Forty years ago, my husband Ed and I were looking forward to starting a family.
We knew we wanted to raise our children according to our religious and social values, and there was no reason to expect a public school system to do this. We agreed that we would home school our children to start with.
I got a teacher's certificate, which in those days was the easiest way to legally teach your own children. I also acted as a certified teacher for other people who were teaching children at home, including people from various religious groups and others who were teaching their children because of their social values.
We were drastically different in the goals we were raising our children toward, but what we did have in common was that we felt they would get there better under our tutelage rather than through public or private school.
So, the first place to start on a decision-making process about homeschooling is to write down a value statement about your family. What are you aiming for?
One way to do this is to write a statement in the present tense about what you would like to be able to say about your children when they are 18. Such as, "My children know how to run a household. My children are academically capable. They are honest and hard-working.
"They are good members of our family community (religion, neighborhood, country). My children are good decision-makers and problem-solvers. They are courteous and helpful to other people."

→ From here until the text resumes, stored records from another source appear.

Lemma test_main_agree_witness :
  let z := [0; 0; 0] in let m := Blocks z z z z z z [0; 0; 0; 5] in
  exists m' r, test_main 9 3 (fun i => 10002 - i) (Some z) m = Ret 0 m' /\
    Zlen r = 3 /\ (forall i, 0 <= i < 3 -> aget r i = Z.rem (10002 - i) 10000) /\
    sorts r (barr m') 0 3 /\
    Forall (eq (barr m')) [sarr m'; iarr m'; sharr m'; marr m'; harr m'; seg (qarr m') 0 3].
Proof.
  intros z m. apply (test_main_agree 9 3 (fun i => 10002 - i) z m).
  - vm_compute. discriminate.
  - vm_compute. discriminate.
  - apply Nat.ltb_lt. reflexivity.
  - reflexivity.
  - repeat constructor.
  - reflexivity.
Defined.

These are just a few example sentences of such a value statement. Your value statement will share much with many others, as well as reflecting your unique beliefs.
Next, consider your options: public school, any private schools, home schooling. There are pros and cons to each of these choices.
Here are some of the arenas to consider as you look at your choices:
• Values: Will this choice help me promote the values we want our children to learn?
• Control: How much control will this choice give our family? Do we trust the people outside of our family who will have control over our children's learning?
• Learning styles: Will this choice match our child's learning style well? For instance, will very active children have enough hands-on learning and movement to allow them to pay attention?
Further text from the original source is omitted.